Data for review:
-------------------------
(** X21: [addUser] naming a team that does not exist fails after the user is
    stored.  [part_000] replaces the error by "Failed to add user";
    [resolvers.js], whose [try] does not enclose the promise callbacks, lets
    "Team not found" through as it is.  In both the new user document stays
    in the store, without a team, and nothing else changes. *)
Theorem addUser_missing_team (signToken : ObjectId → User → string)
    (input : UserInput) (db : DB) teamId :
  userInput_teamId input = Some teamId →
  teams db !! teamId = None →
  let created := {| user_fields := userInput_fields input; user_projects := [];
                    user_tasks := []; user_team := None |} in
  let stored :=
    mkDB (<[nextId db := created]> (users db)) (teams db) (projects db) (tasks db)
      (S (nextId db)) in
  Part000Rest.addUser signToken input db = (Threw (Error "Failed to add user"), stored)
  ∧ ResolversRest.addUser input db = (Threw (Error "Team not found"), stored).
Proof.
  intros HteamId Hteam.
  unfold Part000Rest.addUser, ResolversRest.addUser, User_create, Team_findById,
    set_users, bump.
  run. rewrite HteamId. run. rewrite Hteam. by run.
Qed.

Lemma addUser_missing_team_witness :
  userInput_teamId Scenario.joiningNowhere = Some 9
  ∧ teams Scenario.db !! 9 = None
  ∧ (Part000Rest.addUser Scenario.signToken Scenario.joiningNowhere Scenario.db).1
    = Threw (Error "Failed to add user")
  ∧ (ResolversRest.addUser Scenario.joiningNowhere Scenario.db).1
    = Threw (Error "Team not found")
  ∧ (user_team <$> users (ResolversRest.addUser Scenario.joiningNowhere Scenario.db).2 !! 6)
    = Some None.
Proof.
  assert (Hteam : teams Scenario.db !! 9 = None) by (vm_compute; reflexivity).
  split; [reflexivity|]. split; [exact Hteam|].
  destruct (addUser_missing_team Scenario.signToken Scenario.joiningNowhere Scenario.db
              9 eq_refl Hteam) as [-> ->].
  split; [reflexivity|]. split; [reflexivity|]. vm_compute. reflexivity.
Defined.

(** X22: membership decides who receives a project.  Let a user be added
    with an existing team and a project then be added for that team with
    [addProject] of [part_000].  If the user was added by [addUser] of
    [part_000], the user's project list holds the new project.  If the user
    was added by [addUser] of [resolvers.js], which does not put the user on
    the team's member list, the user's project list stays empty. *)
Theorem addUser_then_addProject (signToken : ObjectId → User → string)
    (sentinelMessage : string) (userInput : UserInput)
    (projectInput : Part000.ProjectInput) (db : DB) teamId team :
  userInput_teamId userInput = Some teamId →
  Part000.teamId projectInput = Some teamId →
  teams db !! teamId = Some team →
  nextId db ∉ members team →
  let linked := (Part000Rest.addUser signToken userInput db).2 in
  let unlinked := (ResolversRest.addUser userInput db).2 in
  (user_projects
     <$> users (Part000.addProject sentinelMessage projectInput linked).2 !! nextId db)
  = Some [S (nextId db)]
  ∧ (user_projects
       <$> users (Part000.addProject sentinelMessage projectInput unlinked).2 !! nextId db)
    = Some [].
Proof.
  intros HuserTeam HprojectTeam Hteam Hfresh.
  destruct (addUser_team_run signToken userInput db teamId team HuserTeam Hteam)
    as [-> ->].
  simpl. split.
  - erewrite addProject_team_run; [|done|simpl; apply lookup_insert_eq]. simpl.
    erewrite saved_lookup; [|apply find_in_NoDup|].
    2:{ apply find_in_spec. simpl. split; [by rewrite lookup_insert_eq|].
        apply elem_of_app. right. by left. }
    done.
  - erewrite addProject_team_run; [|done|exact Hteam]. simpl.
    rewrite saved_lookup_other.
    + by rewrite lookup_insert_eq.
    + intros ((id & user) & Hid & Hin)%list_elem_of_fmap. simpl in Hid. subst id.
      by apply find_in_spec in Hin as [_ Hin].
Qed.
Lemma startswith_spec (s p : str) :
  startswith s p = true <-> exists rest, s = p ++ rest.
Proof.
  revert s. induction p as [|a p IH]; intros s; simpl.
  - split; [by exists s | by destruct s].
  - destruct s as [|b s]; simpl.
    + split; [discriminate | intros [rest H]; discriminate].
    + rewrite andb_true_iff, N.eqb_eq, IH. split.
      * intros (-> & rest & ->). by exists rest.
      * intros (rest & H). injection H as -> ->. split; [done | by exists rest].
Qed.

Lemma occurs_in_spec (p s : str) :
  occurs_in p s = true <-> exists pre post, s = pre ++ p ++ post.
Proof.
  induction s as [|c s IH]; cbn [occurs_in].
  - rewrite orb_false_r, startswith_spec. split.
    + intros (rest & H). by exists [], rest.
    + intros (pre & post & H). symmetry in H.
      apply app_eq_nil in H as [-> H]. by exists post.
  - rewrite orb_true_iff, startswith_spec, IH. split.
    + intros [(rest & H)|(pre & post & H)].
      * by exists [], rest.
      * exists (c :: pre), post. by rewrite H.
    + intros (pre & post & H). destruct pre as [|d pre].
      * left. by exists post.
      * right. injection H as -> ->. by exists pre, post.
Qed.

(** X14.  [validate_azure_endpoint] accepts exactly the strings that begin
    with [https://] and hold one of the four Azure domain names somewhere,
    not necessarily in the host part.  Hence an accepted endpoint stays
    accepted whatever is appended to it. *)
Theorem validate_azure_endpoint_accepts
    (endpoint : str) :
  (validate_azure_endpoint endpoint = true
   <-> (exists rest, endpoint = lit "https://" ++ rest)
       /\ exists domain pre post,
            domain ∈ azure_domains /\ endpoint = pre ++ domain ++ post)
  /\ forall suffix,
       validate_azure_endpoint endpoint = true ->
       validate_azure_endpoint (endpoint ++ suffix) = true.
Proof.
  assert (Hiff : forall e,
    validate_azure_endpoint e = true
    <-> (exists rest, e = lit "https://" ++ rest)
        /\ exists domain pre post,
             domain ∈ azure_domains /\ e = pre ++ domain ++ post).
  { intros e. unfold validate_azure_endpoint.
    destruct e as [|c e]; cbn [truthy negb].
    - split; [discriminate |]. intros [[rest H] _]. discriminate.
    - destruct (startswith (c :: e) (lit "https://")) eqn:Hs; cbn [negb].
      + apply startswith_spec in Hs. rewrite existsb_exists. split.
        * intros (d & Hd & Ho). split; [exact Hs |].
          apply occurs_in_spec in Ho as (pre & post & Ho).
          exists d, pre, post. split; [by apply list_elem_of_In | exact Ho].
        * intros (_ & d & pre & post & Hd & Ho). exists d.
          split; [by apply list_elem_of_In |].
          apply occurs_in_spec. by exists pre, post.
      + split; [discriminate |]. intros [Hp _].
        apply startswith_spec in Hp. congruence. }
  split; [apply Hiff |]. intros suffix H.
  apply Hiff in H as ((rest & Hr) & d & pre & post & Hd & Ho).
  apply Hiff. split.
  - exists (rest ++ suffix). by rewrite Hr, <- app_assoc.
  - exists d, pre, (post ++ suffix). split; [exact Hd |].
    by rewrite Ho, <- !app_assoc.
Qed.

Lemma occurs_in_single (c : N) (s : str) :
  occurs_in [c] s = false <-> c ∉ s.
Proof.
  rewrite <- not_true_iff_false, occurs_in_spec. split.
  - intros H Hin. apply H. apply list_elem_of_split in Hin as (pre & post & ->).
    by exists pre, post.
  - intros H (pre & post & ->). apply H. set_solver.
Qed.

Lemma split_first (s : str) (sep : N) :
  exists first others,
    split s sep = first :: others /\ (sep ∉ first)
    /\ ((others = [] /\ s = first) \/ exists rest, s = first ++ sep :: rest).
Proof.
  induction s as [|c s (first & others & Hs & Hn & IH)]; simpl.
  - exists [], []. split; [done |]. split; [set_solver | by left].
  - destruct (N.eqb_spec c sep) as [->|Hc].
    + exists [], (split s sep). split; [done |]. split; [set_solver |].
      right. by exists s.
    + rewrite Hs. exists (c :: first), others. split; [done |].
      split; [by apply not_elem_of_cons |].
      destruct IH as [[-> ->]|[rest ->]]; [by left | right; by exists rest].
Qed.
-------------------------
What is required: Looking at the data above, write out exactly the lines that start at the one containing "not necessarily in" and end at the one containing "<-> (exists rest, endpoint"; include both and nothing beyond.

Written response:
    not necessarily in the host part.  Hence an accepted endpoint stays
    accepted whatever is appended to it. *)
Theorem validate_azure_endpoint_accepts
    (endpoint : str) :
  (validate_azure_endpoint endpoint = true
   <-> (exists rest, endpoint = lit "https://" ++ rest)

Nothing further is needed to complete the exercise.